AWS Enhances Bedrock AI Agents with Cross-Account Data Access
Amazon Web Services (AWS) has introduced a groundbreaking solution to address a long-standing challenge for large enterprises: securely connecting advanced generative AI agents to data stored in separate AWS accounts. This new capability, which integrates Amazon Bedrock AI agents with Amazon Redshift Serverless, aims to streamline data access across multi-account cloud environments, enhancing AI-driven applications.
Previously, Amazon Bedrock Knowledge Bases lacked built-in support for integrating with Redshift data warehouses across different accounts. This limitation created significant security and access hurdles for organizations managing complex cloud infrastructures. The new architecture solves this issue by using AWS Lambda as an intermediary, enabling AI agents in one account to securely query structured data stored in a knowledge base located in another account.
The Importance of Cross-Account Data Integration
For enterprises operating in multi-account cloud environments, data segmentation is a common practice to enhance security and governance. However, this approach often leads to data silos, making it difficult for AI tools like Bedrock agents to access comprehensive information. The new solution addresses this problem by facilitating secure, cross-account data access, allowing AI agents to perform more intelligent and holistic queries without compromising security.
This development is particularly significant for businesses aiming to maximize their AI investments. By simplifying cross-account integration, AWS enables companies to extract greater value from their existing data infrastructure, reducing the need for complex, custom solutions that often introduce unnecessary operational overhead.
Technical Details of the Solution
The solution involves two distinct AWS accounts: an 'agent account' housing the Amazon Bedrock agent and an 'agent-kb account' containing the knowledge base and Redshift Serverless data. The Bedrock agent in the agent account uses an action group to invoke a Lambda function, which securely assumes an Identity and Access Management (IAM) role in the knowledge base account. This grants temporary, granular access to query the Redshift Serverless data warehouse.
The process is carefully orchestrated with IAM roles and policies, ensuring secure access without exposing the underlying database. Models like Amazon's Nova Pro for the agent and Meta's Llama3-1-70b-instruct for the knowledge base are employed, ensuring compatibility and performance. AWS CloudFormation and command-line scripts automate the setup, creating necessary roles, policies, and the Bedrock agent itself.
Expert Perspective
"This solution is a game-changer for enterprises struggling to integrate AI with their complex cloud environments," said a cloud infrastructure expert. "By using AWS Lambda as a secure intermediary, AWS has struck a balance between security and functionality, allowing AI agents to access critical data without compromising governance."
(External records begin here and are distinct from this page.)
(** X9 on the token made of 3.5 and a double quote. *)
Lemma X9_inches_witness :
  match_ INCHES (quoted "3.5") = VStr "3.5" /\
  match_ INCHES (quoted "20") = VStr "20".
Proof.
  split.
  - apply (proj1 (X9_inches (quoted "3.5")) "3.5"%string).
    split; [reflexivity|]. right. exists "3"%string, "5"%char.
    repeat split; discriminate.
  - apply (proj1 (X9_inches (quoted "20")) "20"%string).
    split; [reflexivity|]. left. split; [reflexivity|discriminate].
Defined.

(** X10.  The SCHEDULE INCHES rule returns a string exactly on the
    tokens made of [S], [SCH] or [SCHEDULE], a hyphen or a space, and
    digits; the value is the digits.  On every other token it returns
    [null]. *)
Theorem X10_schedule_inches (s : string) :
  (forall v,
      match_ SCHEDULE_INCHES s = VStr v <->
      number v /\
      exists prefix, In prefix schedule_prefixes /\
                     s = (prefix ++ v)%string) /\
  (match_ SCHEDULE_INCHES s = VNull \/
   exists v, match_ SCHEDULE_INCHES s = VStr v).
Proof.
  change (match_ SCHEDULE_INCHES s)
    with (match exec re_SCHEDULE_INCHES s with
          | Some m => m_get m 1
          | None => VNull
          end).
  split.
  - intros v. split.
    + destruct (exec re_SCHEDULE_INCHES s) as [m|] eqn:E; [|discriminate].
      apply exec_SCHEDULE_INCHES in E as (prefix & w & Hs & Hp & Hn & Hw).
      rewrite Hw. intros [= <-]. eauto.
    + intros (Hn & prefix & Hp & Hs).
      destruct (exec_complete re_SCHEDULE_INCHES s eq_refl) as [m Hm];
        [rewrite Hs; now apply lang_schedule_prefix|].
      rewrite Hm.
      apply exec_SCHEDULE_INCHES in Hm as (prefix' & w & Hs' & Hp' & _ & Hw).
      rewrite Hw. f_equal. rewrite Hs in Hs'. clear - Hp Hp' Hs'.
      unfold schedule_prefixes in Hp, Hp'. simpl in Hp, Hp'.
      destruct Hp as [<-|[<-|[<-|[<-|[<-|[<-|[]]]]]]];
        destruct Hp' as [<-|[<-|[<-|[<-|[<-|[<-|[]]]]]]];
        simpl in Hs'; congruence.
  - apply value_cases. intros m Hm.
    apply exec_SCHEDULE_INCHES in Hm as (prefix & w & _ & _ & _ & Hw). eauto.
Qed.

(** X10 on the tokens [SCH 40] and [S-80]. *)
Lemma X10_schedule_inches_witness :
  match_ SCHEDULE_INCHES "SCH 40" = VStr "40" /\
  match_ SCHEDULE_INCHES "S-80" = VStr "80".
Proof.
  split.
  - apply (proj1 (X10_schedule_inches "SCH 40") "40"%string).
    split; [split; [reflexivity|discriminate]|].
    exists "SCH "%string. split; [simpl; auto 10|reflexivity].
  - apply (proj1 (X10_schedule_inches "S-80") "80"%string).
    split; [split; [reflexivity|discriminate]|].
    exists "S-"%string. split; [simpl; auto 10|reflexivity].
Defined.

(** X11.  The ASME STANDARD rule returns a string exactly on the tokens
    made of [ASME B], digits, an optional point and digits again, so
    with two digits at least; the value is the token itself.  On every
    other token it returns [null]. *)
Theorem X11_asme_standard (s : string) :
  (forall v,
      match_ ASME_STANDARD s = VStr v <->
      v = s /\
      exists ds1 dot ds2,
        s = ("ASME B" ++ ds1 ++ dot ++ ds2)%string /\
        number ds1 /\ (dot = ""%string \/ dot = "."%string) /\
        number ds2) /\
  (match_ ASME_STANDARD s = VNull \/
   exists v, match_ ASME_STANDARD s = VStr v).
Proof.
  change (match_ ASME_STANDARD s)
    with (match exec re_ASME s with
          | Some m => m_get m 0
          | None => VNull
          end).
  split.
  - intros v. split.
    + destruct (exec re_ASME s) as [m|] eqn:E; [|discriminate].
      apply exec_anchored in E as (_ & Hw & L); [|reflexivity..].
      simpl. rewrite Hw. intros [= <-]. split; [reflexivity|].
      now apply lang_ASME.
    + intros (-> & ds1 & dot & ds2 & Hs & H1 & Hdot & H2).
      destruct (exec_complete re_ASME s eq_refl) as [m Hm];
        [rewrite Hs; now apply lang_asme|].
      rewrite Hm. apply exec_anchored in Hm as (_ & Hw & _);
        [|reflexivity..].
      simpl. now rewrite Hw.
  - apply value_cases. intros m _. simpl. eauto.
Qed.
However, implementing this solution requires a deep understanding of AWS IAM and networking, which may pose a challenge for smaller teams or those new to multi-account governance. While the solution promises long-term simplicity, the initial setup involves numerous granular steps, suggesting that the configuration process is complex.
Future Implications
This development marks a significant advancement for enterprises committed to cloud-native AI. By enabling faster deployment of AI applications, improved data governance, and enhanced security practices, AWS is empowering companies to build sophisticated AI assistants that can query a wide range of data, from customer transaction histories to supply chain logistics, while respecting data residency and access controls.
As AI agents become more prevalent, the demand for seamless and secure access to diverse data sources will only grow. Solutions like this from AWS are essential for unlocking the full potential of generative AI, transforming it into an indispensable enterprise asset that works harmoniously within existing, complex IT architectures.